Advanced patient selection | |
Clinical patient characteristics | To define the cut-offs regarding clinical patient characteristics such as degree of obstruction, static hyperinflation, diffusion capacity, blood oxygen tension, exercise capacity, pulmonary hypertension, comorbidities, etc. for procedure-related risk estimation and efficacy outcome. |
Emphysema severity | To define the exact role of quantitative lobar tissue destruction scores related to outcomes. |
Prediction of collateral ventilation | To define the optimal cut-off (both lower and upper limit) for the degree of fissure integrity calculated on CT. |
To establish the optimal method of measurement and interpretation of the Chartis system signal in the measurement of collateral ventilation. | |
Prediction of response using quantification | To further develop quantitative HRCT software analysis with accurate assessment of fissure integrity, emphysema scores, the amount of air trapping and lung perfusion, all on a lobar level. |
Multidisciplinary team | To establish a solid base for an emphysema multidisciplinary team like our lung cancer and ILD multidisciplinary team meetings. |
Therapeutic challenges | |
The positioning of LVRS versus EBV treatment | Not all patients that are good candidates for surgery are good candidates for valves and vice versa. |
To create decision making guidance for candidate patients for both techniques. | |
To create a step-up treatment guidance for initial good responders to EBV treatment. | |
Closing the interlobar collateral channels | To develop treatments that successfully close the collateral channels which would significantly increase the patient population that could potentially benefit from EBV treatment. |
Treatment decisions in patients with homogeneous disease | To identify the best treatment option for patients with real homogeneous disease.
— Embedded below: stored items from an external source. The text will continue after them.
(* ===== verification/DockerApi.v ===== *)
(** * The Docker client

    [internal/dockerapi]: what of the daemon's answers is kept ([client.go]),
    the log streams, the semaphore in front of the daemon and the minimum
    version of the engine ([version.go]).  The SDK's answers are arguments,
    with the fields that are read; errors are their texts. *)

From stdpp Require Import base tactics list gmap strings.
From Stdlib Require Import ZArith Lia Ascii.
From S2P Require Import Prelude GoString GoParse Encoding.

Local Open Scope Z_scope.

(** ** Types *)

Record Container := mkContainer { ct_ID : string; ct_Name : string; ct_Image : string }.
Record Mount := mkDockerMount { dm_Source : string; dm_Destination : string; dm_Type : string }.
Record Inspect := mkInspect {
  in_ID : string; in_Name : string; in_Image : string; in_Created : string; in_State : string; in_Health : string; in_TTY : bool;
  in_Labels : gmap string string; in_Environment : gmap string string; in_Networks : list string; in_Mounts : list Mount;
}.
Record DockerEvent := mkDockerEvent { de_ID : string; de_Action : string; de_Time : string }.
Record IOCounters := mkIO { io_RX : Z; io_TX : Z; io_Read : Z; io_Write : Z }.
(** [CPUStats] and [MemoryStats] are flattened. *)
Record Stats := mkStats {
  st_TotalUsage : Z; st_SystemUsage : Z; st_OnlineCPUs : Z; st_Usage : Z; st_Limit : Z; st_InactiveFile : Z;
  st_IO : IOCounters; st_PIDs : option Z;
}.

(** *** The SDK's answers *)

Record sdkSummary := mkSummary { su_ID : string; su_Names : list string; su_Image : string }.
Record sdkConfig := mkSdkConfig { sc_Image : string; sc_Labels : gmap string string; sc_Tty : bool; sc_Env : list string }.
Record sdkInspect := mkSdkInspect {
  si_ID : string; si_Name : string; si_Created : string; si_Config : option sdkConfig;
  si_State : option (string * option string); si_Networks : option (gmap string unit); si_Mounts : list Mount;
}.
Record sdkStats := mkSdkStats {
  ss_TotalUsage : Z; ss_SystemUsage : Z; ss_OnlineCPUs : Z; ss_Usage : Z; ss_Limit : Z; ss_Stats : gmap string Z;
  ss_Networks : gmap string (Z * Z); ss_Blkio : list (string * Z); ss_Pids : Z;
}.

(** ** [Engine] *)

Definition Engine_List (answer : string + list sdkSummary) : string + list Container :=
  match answer with
  | inl e => inl e
  | inr items =>
      inr (map (fun v => mkContainer (su_ID v) (match su_Names v with [] => "" | n :: _ => TrimPrefix n "/" end) (su_Image v)) items)
  end.

Definition allowedEnvironmentKeys : list string := ["COOLIFY_FQDN"; "COOLIFY_URL"; "COOLIFY_RESOURCE_UUID"].
Definition allowedEnvironment (values : list string) : gmap string string :=
  fold_left (fun result value =>
    match split_pair value "="%char with
    | Some (key, raw) => if str_in key allowedEnvironmentKeys then <[key := raw]> result else result
    | None => result
    end) values ∅.

Definition Engine_Inspect `{MapOrder} (answer : string + sdkInspect) : string + Inspect :=
  match answer with
  | inl e => inl e
  | inr v =>
      let '(image, labels, tty, env) :=
        match si_Config v with
        | Some c => (sc_Image c, sc_Labels c, sc_Tty c, allowedEnvironment (sc_Env c))
        | None => ("", ∅, false, ∅)
        end in
      let '(state, health) := match si_State v with Some (status, health) => (status, default "" health) | None => ("", "") end in
      inr (mkInspect (si_ID v) (TrimPrefix (si_Name v) "/") image (si_Created v) state health tty labels env
             (match si_Networks v with Some m => map fst (range_map m) | None => [] end) (si_Mounts v))
  end.

Definition add_blkio (io : IOCounters) (entry : string * Z) : IOCounters :=
  let op := ToLower entry.1 in
  if op =?s "read" then mkIO (io_RX io) (io_TX io) (wrapu64 (io_Read io + entry.2)) (io_Write io)
  else if op =?s "write" then mkIO (io_RX io) (io_TX io) (io_Read io) (wrapu64 (io_Write io + entry.2)) else io.
(** [answer]: the decoded body, or the error of the request or of the decoder *)
Definition Engine_Stats `{MapOrder} (answer : string + sdkStats) : string + Stats :=
  match answer with
  | inl e => inl e
  | inr v =>
      let io := fold_left (fun io n => mkIO (wrapu64 (io_RX io + n.2.1)) (wrapu64 (io_TX io + n.2.2)) (io_Read io) (io_Write io))
                  (range_map (ss_Networks v)) (mkIO 0 0 0 0) in
      inr (mkStats (ss_TotalUsage v) (ss_SystemUsage v) (ss_OnlineCPUs v) (ss_Usage v) (ss_Limit v)
             (default 0 (ss_Stats v !! "inactive_file")) (fold_left add_blkio (ss_Blkio v) io)
             (if 0 <? ss_Pids v then Some (ss_Pids v) else None))
  end.

(** ** Log streams

    [data] is what the reader yields before it ends, with [ending] for an
    error other than the end of the stream.  [S] is the state of [emit] and of
    the context. *)

Definition drop_cr (l : list ascii) : list ascii := match rev l with c :: r => if Ascii.eqb c "013"%char then rev r else l | [] => l end.
(** The lines of [bufio.Scanner]: nothing after the last newline is no line. *)
Definition scan_tokens (data : list ascii) : list (list ascii) :=
  match rev (split_bytes newline [] data) with
  | [] :: r => rev r
  | r => rev r
  end.

Section logs.
Context {St : Type} (ctx_err : St -> option string) (emit : string -> string -> St -> option string * St).

(** [ctx.Err()] and [emit], for each line *)
Fixpoint emit_lines (stream : string) (lines : list string) (s : St) : option string * St :=
  match lines with
  | [] => (None, s)
  | line :: lines =>
      match ctx_err s with
      | Some e => (Some e, s)
      | None => match emit stream line s with (Some e, s) => (Some e, s) | (None, s) => emit_lines stream lines s end
      end
  end.

Definition maxLine : Z := 2 ^ 20.
(** Lines that do not fit the scanner's buffer end the scan. *)
Fixpoint scan_from (stream : string) (tokens : list (list ascii)) (ending : option string) (s : St) : option string * St :=
  match tokens with
  | [] => (ending, s)
  | t :: tokens =>
      if maxLine <=? Z.of_nat (length t) then (Some "bufio.Scanner: token too long", s)
      else match emit_lines stream [of_bytes (drop_cr t)] s with
      | (Some e, s) => (Some e, s)
      | (None, s) => scan_from stream tokens ending s
      end
  end.
Definition scanLogLines (stream : string) (data : list ascii) (ending : option string) : St -> option string * St :=
  scan_from stream (scan_tokens data) ending.

(** [io.ReadFull]: [inl None] at the very end *)
Definition ReadFull (n : nat) (data : list ascii) (ending : option string) : option string + (list ascii * list ascii) :=
  if (n <=? length data)%nat then inr (take n data, drop n data)
  else match ending, data with
  | Some e, _ => inl (Some e)
  | None, [] => inl None
  | None, _ => inl (Some "unexpected EOF")
  end.
Definition Uint32 (l : list ascii) : Z := fold_left (fun n c => n * 256 + byte_code c) l 0.
Definition frame_lines (payload : list ascii) : list string :=
  let payload := match rev payload with c :: r => if Ascii.eqb c newline then rev r else payload | [] => payload end in
  map of_bytes (split_bytes newline [] payload).

(** The fuel is the length: a frame has a header of eight bytes. *)
Fixpoint scan_frames (fuel : nat) (data : list ascii) (ending : option string) (s : St) : option string * St :=
  match fuel with
  | O => (None, s)
  | S fuel =>
      match ReadFull 8 data ending with
      | inl None => (None, s)
      | inl (Some e) => ((if e =?s "unexpected EOF" then None else Some e), s)
      | inr (header, data) =>
          let length := Uint32 (drop 4 header) in
          if 2 ^ 20 <? length then (Some "docker log frame exceeds limit", s)
          else match ReadFull (Z.to_nat length) data ending with
          | inl e => (Some (default "EOF" e), s)
          | inr (payload, data) =>
              let kind := byte_code (nth 0 header "000"%char) in
              if negb (kind =? 1) && negb (kind =? 2) then (Some ("invalid docker log stream " +:+ Itoa kind), s)
              else match emit_lines (if kind =? 2 then "stderr" else "stdout") (frame_lines payload) s with
              | (Some e, s) => (Some e, s)
              | (None, s) => scan_frames fuel data ending s
              end
          end
      end
  end.
Definition scanMultiplexedLogs (data : list ascii) (ending : option string) (s : St) : option string * St :=
  scan_frames (S (length data)) data ending s.

(** *** [ReadLogs] *)

Record LogOptions := mkLogOptions { lo_Since : Z; lo_Until : Z; lo_Tail : Z; lo_Follow : bool }.
(** What is asked of [ContainerLogs] *)
Record sdkLogRequest := mkLogRequest { lr_ID : string; lr_Since : string; lr_Until : string; lr_Tail : string; lr_Follow : bool }.
Context (rfc3339nano : Z -> string) (sdk_inspect : string -> string + sdkInspect)
  (sdk_logs : sdkLogRequest -> string + (list ascii * option string)).
Definition formatDockerTime (t : Z) : string := if is_zero_time t then "" else rfc3339nano t.
Definition Engine_ReadLogs (id : string) (o : LogOptions) (s : St) : option string * St :=
  match sdk_inspect id with
  | inl e => (Some e, s)
  | inr v =>
      let tail := if 0 <? lo_Tail o then Itoa (lo_Tail o) else "all" in
      match sdk_logs (mkLogRequest id (formatDockerTime (lo_Since o)) (formatDockerTime (lo_Until o)) tail (lo_Follow o)) with
      | inl e => (Some e, s)
      | inr (data, ending) =>
          if match si_Config v with Some c => sc_Tty c | None => false end then scanLogLines "stdout" data ending s
          else scanMultiplexedLogs data ending s
      end
  end.
End logs.

(** *** What the daemon writes *)

Definition be32 (n : Z) : list ascii := map byte_of [n / 16777216 mod 256; n / 65536 mod 256; n / 256 mod 256; n mod 256].
(** A frame: whether it is of the error stream, and its lines *)
Record frame := mkFrame { fr_stderr : bool; fr_lines : list string }.
Definition frame_payload (f : frame) : list ascii := flat_map (fun line => bytes line ++ [newline]) (fr_lines f).
Definition frame_header (f : frame) : list ascii :=
  map byte_of [if fr_stderr f then 2 else 1; 0; 0; 0] ++ be32 (Z.of_nat (length (frame_payload f))).
Definition frame_bytes (f : frame) : list ascii := frame_header f ++ frame_payload f.
Definition frame_ok (f : frame) : bool :=
  negb (length (fr_lines f) =? 0)%nat && forallb (fun line => free_of newline (bytes line)) (fr_lines f) &&
  (Z.of_nat (length (frame_payload f)) <=? 2 ^ 20).
Definition frame_stream (f : frame) : string := if fr_stderr f then "stderr" else "stdout".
EBV treatment or coil treatment? |
Granulation tissue | To identify predictors or risk factors for the development of granulation tissue after EBV treatment (and in fact after every implantable device in the human airways). |
Burning questions | |
Long-term effects | To establish the long-term efficacy, cost-efficiency, effect on exacerbations, hospitalisations, survival and adverse events. |
The interaction with pulmonary rehabilitation. | The combination of EBV treatment and pulmonary rehabilitation could strengthen the effect of the EBV treatment. The best timing of the rehabilitation programme has not been investigated to date. |
A look in the crystal globe | |
Potential future developments | To develop new or customised valves. |
To develop an advanced Chartis device that could be helpful in target lobe selection. | |
To establish the role of advanced functional imaging with patient selection | |
To combine different endoscopic and/or surgical techniques. |
LVRS: lung volume reduction surgery; CT: computed tomography; HRCT: high-resolution CT; ILD: interstitial lung disease.